2. Strong Hydration Layer Shields Electrostatic Bridging by Divalent Cations
- The sulfonate group possesses a high charge density and strong electronegativity, attracting numerous water molecules through hydrogen bonding and ion‑dipole interactions, thereby forming a dense and stable hydration shell around itself.
- This hydration layer acts as a physical barrier that prevents divalent cations from approaching and bridging anionic sites on adjacent polymer chains. Consequently, even at high Ca²⁺/Mg²⁺ concentrations, interchain crosslinking or aggregation is not induced, and the polymer chains remain extended and well‑dispersed.
3. Minimal Impact of Divalent Ions on the “Salt‑Thickening” Effect of Sulfonate Groups
- In HPAM systems, Ca²⁺ and Mg²⁺ not only cause precipitation but also screen electrostatic repulsion, leading to chain collapse and a drastic viscosity decrease.
- For SMAS‑AM copolymers, although divalent cations exert some screening effect, the strong hydration and low compressibility of the sulfonate group result in only minor conformational changes. Moreover, moderate ionic screening may even promote slight intermolecular associations (i.e., the antipolyelectrolyte effect), maintaining or even slightly increasing solution viscosity. Experimental results show that at Ca²⁺/Mg²⁺ concentrations as high as tens of thousands of ppm, the viscosity retention of SMAS copolymers is far superior to that of HPAM.

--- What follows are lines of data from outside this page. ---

(** [copy(dst, src)]: copies [min(len(dst), len(src))] elements. *)
Definition copy (dst src : slice) : M nat :=
  xs ← read_slice src;
  let n := s_len dst `min` s_len src in
  match s_ptr dst with
  | Some p => write_cells p 0 (take n xs);; mret n
  | None => mret n
  end.

Section Runtime.

(** The capacity Go's runtime picks when [append] has to reallocate,
    from the old capacity and the length needed. The runtime is not part
    of the package; [append] below never uses less than what is needed. *)
Variable growcap : nat -> nat -> nat.

(** Why [http.ServeMux.Handle] would panic on a pattern, given what is
    registered already (invalid pattern, conflict), or [None] when it
    accepts. Decided by net/http, not by the package. *)
Variable reject : ServeMux -> string -> option string.

(** [append(s, xs...)]: in place when the capacity suffices, in a fresh
    array otherwise. *)
Definition append (s : slice) (xs : list Middleware) : M slice :=
  let n := s_len s + length xs in
  if n <=? s_cap s then
    match s_ptr s with
    | Some p => write_cells p (s_len s) xs;; mret (Slice (Some p) n (s_cap s))
    | None => mret s
    end
  else
    old ← read_slice s;
    let c := growcap (s_cap s) n `max` n in
    p ← alloc_array (old ++ xs ++ replicate (c - n) None);
    mret (Slice (Some p) n c).

(** The [Handle(pattern, handler)] method of [http.ServeMux]. *)
Definition ServeMux_Handle (sm : addr) (pattern : string) (handler : Handler)
  : M unit := fun σ =>
  match servemuxes σ !! sm with
  | None => Panicked nil_deref σ
  | Some regs =>
      match reject regs pattern with
      | Some msg => Panicked msg σ
      | None =>
          Done tt (set_servemuxes <[sm := regs ++ [(pattern, handler)]]> σ)
      end
  end.

Definition NewServeMux : M addr := alloc_servemux [].

(** *** mux.go *)

Definition New : M addr :=
  sm ← NewServeMux;
  alloc_mux (MkMux sm nil_slice).

Definition Mux_wrap (m : addr) (h : Handler) : M Handler :=
  o ← load_mux m;
  mw ← read_slice (m_middleware o);
  lift (wrap h mw).

Definition Mux_Handle (m : addr) (pattern : string) (handler : Handler) : M unit :=
  o ← load_mux m;
  h ← Mux_wrap m handler;
  ServeMux_Handle (m_mux o) pattern h.

Definition Mux_HandleFunc (m : addr) (pattern : string) (handler : Handler) : M unit :=
  Mux_Handle m pattern handler.

(** The validation loop of [Use]. *)
Fixpoint check_nil (mw : list Middleware) : M unit :=
  match mw with
  | [] => mret tt
  | fn :: rest =>
      match fn with
      | None => panic "hmux: nil middleware passed to Use"
      | Some _ => check_nil rest
      end
  end.

Definition Mux_Use (m : addr) (mw : list Middleware) : M unit :=
  check_nil mw;;
  o ← load_mux m;
  s ← append (m_middleware o) mw;
  store_mux_middleware m s.

Definition bad_prefix (prefix : string) : bool :=
  negb (String.eqb prefix "") && negb (strings.HasPrefix prefix "/").

Definition Mux_Group (m : addr) (prefix : string) : M Router :=
  if bad_prefix prefix then
    panic "hmux: group prefix must be empty or start with /"
  else
    o ← load_mux m;
    mw ← make (s_len (m_middleware o));
    copy mw (m_middleware o);;
    g ← alloc_group (MkGroup m prefix mw);
    mret (RGroup g).

(** *** The file of [Group] *)

Definition Group_Handle (g : addr) (pattern : string) (handler : Handler) : M unit :=
  o ← load_group g;
  let fullPattern := joinPattern (g_prefix o) pattern in
  m ← load_mux (g_mux o);
  mw ← read_slice (g_middleware o);
  h ← lift (wrap handler mw);
  ServeMux_Handle (m_mux m) fullPattern h.

Definition Group_HandleFunc (g : addr) (pattern : string) (handler : Handler) : M unit :=
  Group_Handle g pattern handler.

Definition Group_Use (g : addr) (mw : list Middleware) : M unit :=
  check_nil mw;;
  o ← load_group g;
  s ← append (g_middleware o) mw;
  store_group_middleware g s.

Definition Group_Group (g : addr) (prefix : string) : M Router :=
  if bad_prefix prefix then
    panic "hmux: group prefix must be empty or start with /"
  else
    o ← load_group g;
    mw ← make (s_len (g_middleware o));
    copy mw (g_middleware o);;
    g' ← alloc_group (MkGroup (g_mux o) (joinPattern (g_prefix o) prefix) mw);
    mret (RGroup g').

(** *** router.go: the methods through the interface *)

Definition Router_Handle (r : Router) : string -> Handler -> M unit :=
  match r with
  | RMux m => Mux_Handle m
  | RGroup g => Group_Handle g
  end.

Definition Router_HandleFunc (r : Router) : string -> Handler -> M unit :=
  match r with
  | RMux m => Mux_HandleFunc m
  | RGroup g => Group_HandleFunc g
  end.

Definition Router_Use (r : Router) : list Middleware -> M unit :=
  match r with
  | RMux m => Mux_Use m
  | RGroup g => Group_Use g
  end.

Definition Mux_With (m : addr) (mw : list Middleware) : M Router :=
  g ← Mux_Group m "";
  Router_Use g mw;;
  mret g.

Definition Group_With (g : addr) (mw : list Middleware) : M Router :=
  newG ← Group_Group g "";
  Router_Use newG mw;;
  mret newG.

Definition Router_Group (r : Router) : string -> M Router :=
  match r with
  | RMux m => Mux_Group m
  | RGroup g => Group_Group g
  end.

Definition Router_With (r : Router) : list Middleware -> M Router :=
  match r with
  | RMux m => Mux_With m
  | RGroup g => Group_With g
  end.

End Runtime.

(** ** Scopes in a heap *)

(** The middleware slice header a scope holds, if the scope exists. *)
Definition scope_slice (σ : Heap) (r : Router) : option slice :=
  match r with
  | RMux m => m_middleware <$> muxes σ !! m
  | RGroup g => g_middleware <$> groups σ !! g
  end.

Definition is_scope (σ : Heap) (r : Router) : Prop :=
  is_Some (scope_slice σ r).

(** The middleware list of a scope: the elements of its slice. *)
Definition middleware_of (σ : Heap) (r : Router) : list Middleware :=
  from_option (elems σ) [] (scope_slice σ r).

(** The [Mux] a scope registers into: itself for a [Mux], the [mux] field
    for a [Group]. *)
Definition root_of (σ : Heap) (r : Router) : option addr :=
  match r with
  | RMux m => (fun _ => m) <$> muxes σ !! m
  | RGroup g => g_mux <$> groups σ !! g
  end.

(** The pattern a scope hands to the ServeMux for [pattern]. *)
Definition full_pattern (σ : Heap) (r : Router) (pattern : string) : option string :=
  match r with
  | RMux m => (fun _ => pattern) <$> muxes σ !! m
  | RGroup g => (fun o => joinPattern (g_prefix o) pattern) <$> groups σ !! g
  end.

(** The prefix [Group(prefix)] gives the new group. *)
Definition child_prefix (σ : Heap) (r : Router) (prefix : string) : option string :=
  match r with
  | RMux m => (fun _ => prefix) <$> muxes σ !! m
  | RGroup g => (fun o => joinPattern (g_prefix o) prefix) <$> groups σ !! g
  end.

4. Synergistic Role of Acrylamide Units
- Acrylamide (AM) provides the polymer backbone with water solubility and baseline thickening ability, while the AM units themselves are uncharged and unaffected by divalent ions.
- SMAS delivers the core function of divalent‑ion resistance. When copolymerized, the resulting polymer exhibits both good viscosifying power and high tolerance to Ca²⁺/Mg²⁺.
Conclusion
The copolymer of SMAS and acrylamide resists the deleterious effects of high‑concentration divalent cations because the sulfonate group does not form insoluble precipitates, creates a strong protective hydration layer, and maintains a stable chain conformation in the presence of divalent ions. This property enables the displacement fluid to retain effective viscosity in hard water or high‑salinity reservoirs rich in Ca²⁺ and Mg²⁺, thereby ensuring sweep efficiency and oil recovery during polymer flooding.